Charge transfer in FeO:: A combined molecular-dynamics and ab initio study -: art. no. 224712

Molecular-dynamics simulations and ab initio electronic structure calculations were carried out to determine the rate of charge transfer in stoichiometric wustite (FeO). The charge transfer of interest occurs by II/III valence interchange between nearest-neighbor Fe atoms, with the Fe(III) constituting a "hole" electronic defect. There are two possible nearest-neighbor charge transfers in the FeO lattice, which occur between edge-sharing or corner-sharing FeO6 octahedra.
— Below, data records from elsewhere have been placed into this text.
(** X28: whatever the outside answers, one call of [checkReservation] asks
    for the links of the page at most 5 times, reloads the page at most 4
    times, looks for the non-member button at most 5 times, navigates at
    most once, sends at most one mail, and asks for at most 12 delays, of 7.5
    seconds in all.  A page that shows each button on the fifth look only
    reaches every one of these ceilings. *)
Theorem X28_request_ceilings :
  (∀ (cfg : Config) (task : SearchTask) (env : Driver) (t : Z)
     (h : gmap string Z),
     let cs :=
       awaited (out (run (checkReservation cfg task) env 0
                         (startSync t h)).1.1) in
     (cost (one isQueryAnchors) cs ≤ 5)%nat
     ∧ (cost (one isReload) cs ≤ 4)%nat
     ∧ (cost (one isEvalNonMember) cs ≤ 5)%nat
     ∧ (cost (one isGoto) cs ≤ 1)%nat
     ∧ (cost (one isSendMail) cs ≤ 1)%nat
     ∧ (cost (one isDelay) cs ≤ 12)%nat
     ∧ Z.of_nat (cost sleep cs) ≤ 7500)
  ∧ (let cs :=
       awaited (out (run (checkReservation sampleConfig sampleTask) slowPage 0
                         (startSync 0 ∅)).1.1) in
     cost (one isQueryAnchors) cs = 5%nat ∧ cost (one isReload) cs = 4%nat
     ∧ cost (one isEvalNonMember) cs = 5%nat ∧ cost (one isGoto) cs = 1%nat
     ∧ cost (one isSendMail) cs = 1%nat ∧ cost (one isDelay) cs = 12%nat
     ∧ Z.of_nat (cost sleep cs) = 7500).
Proof.
  split; [|vm_compute; done].
  intros cfg task env t h cs.
  destruct (run (checkReservation cfg task) env 0 (startSync t h))
    as [[σ res] n] eqn:Hrun.
  subst cs. cbn [fst].
  assert (Hall : ∀ wt wGoto wMail,
             (∀ handle, wt (CmdTextOf handle) = 0%nat) →
             (∀ handle, wt (CmdClick handle) = 0%nat) →
             wt CmdReadDetail = 0%nat →
             (∀ u, wt (CmdGoto u) = wGoto) →
             (∀ u name, wt (CmdSendMail u name) = wMail) →
             (cost wt (awaited (out σ))
              ≤ wt CmdNewPage + wGoto + wt CmdSetViewport
                + 5 * wt CmdQueryAnchors + 4 * wt CmdReload
                + 9 * wt (CmdDelay 500) + wt CmdContent
                + 5 * wt CmdEvalNonMember + 3 * wt (CmdDelay 1000)
                + wMail + wt CmdResolved + wt CmdPageClose)%nat).
  { intros wt wGoto wMail H1 H2 H3 H4 H5.
    apply (AtMost_run wt _ _ _ _ _ _ _ _
             (AtMost_checkReservation wt wGoto wMail H1 H2 H3 H4 H5 cfg task))
      in Hrun.
    exact Hrun. }
  repeat split.
  - apply (Hall (one isQueryAnchors) 0%nat 0%nat); done.
  - apply (Hall (one isReload) 0%nat 0%nat); done.
  - apply (Hall (one isEvalNonMember) 0%nat 0%nat); done.
  - apply (Hall (one isGoto) 1%nat 0%nat); done.
  - apply (Hall (one isSendMail) 0%nat 1%nat); done.
  - apply (Hall (one isDelay) 0%nat 0%nat); done.
  - assert (cost sleep (awaited (out σ)) ≤ 15 * 500)%nat as Hsleep
      by (apply (Hall sleep 0%nat 0%nat); done).
    lia.
Qed.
Molecular-dynamics simulations predict charge-transfer rates of 3.7x10(11) and 1.9x10(9) s(-1) for the edge and corner transfers, respectively, in good agreement with those calculated using an ab initio cluster approach (1.6x10(11) and 8.0x10(8) s(-1), respectively). The calculated rates are also similar to those along the basal and c-axis directions in hematite (alpha-Fe2O3) determined previously. Therefore, as is the case for hematite, wustite is predicted to show anisotropic electrical conductivity. Our findings indicate that a rigid-ion model does not give acceptable results, thus showing the need to account for the change in polarizability of the system upon charge transfer. Our model achieves this by using a simple mechanical shell model. By calculating the electronic coupling matrix elements for many transition state configurations obtained from the molecular-dynamics simulations, we found evidence that the position of the bridging oxygen atoms can greatly affect the amount of electronic coupling between the donor and acceptor states. Finally, we address the effect of oxygen vacancies on the charge transfer. It was found that an oxygen vacancy not only creates a driving force for holes to transport away from the vacancy (or equivalently for electrons to diffuse toward the vacancy) but also lowers the free-energy barriers for charge transfer. In addition, the reorganization energy significantly differed from the nondefective case in a small radius around the defect. (c) 2005 American Institute of Physics.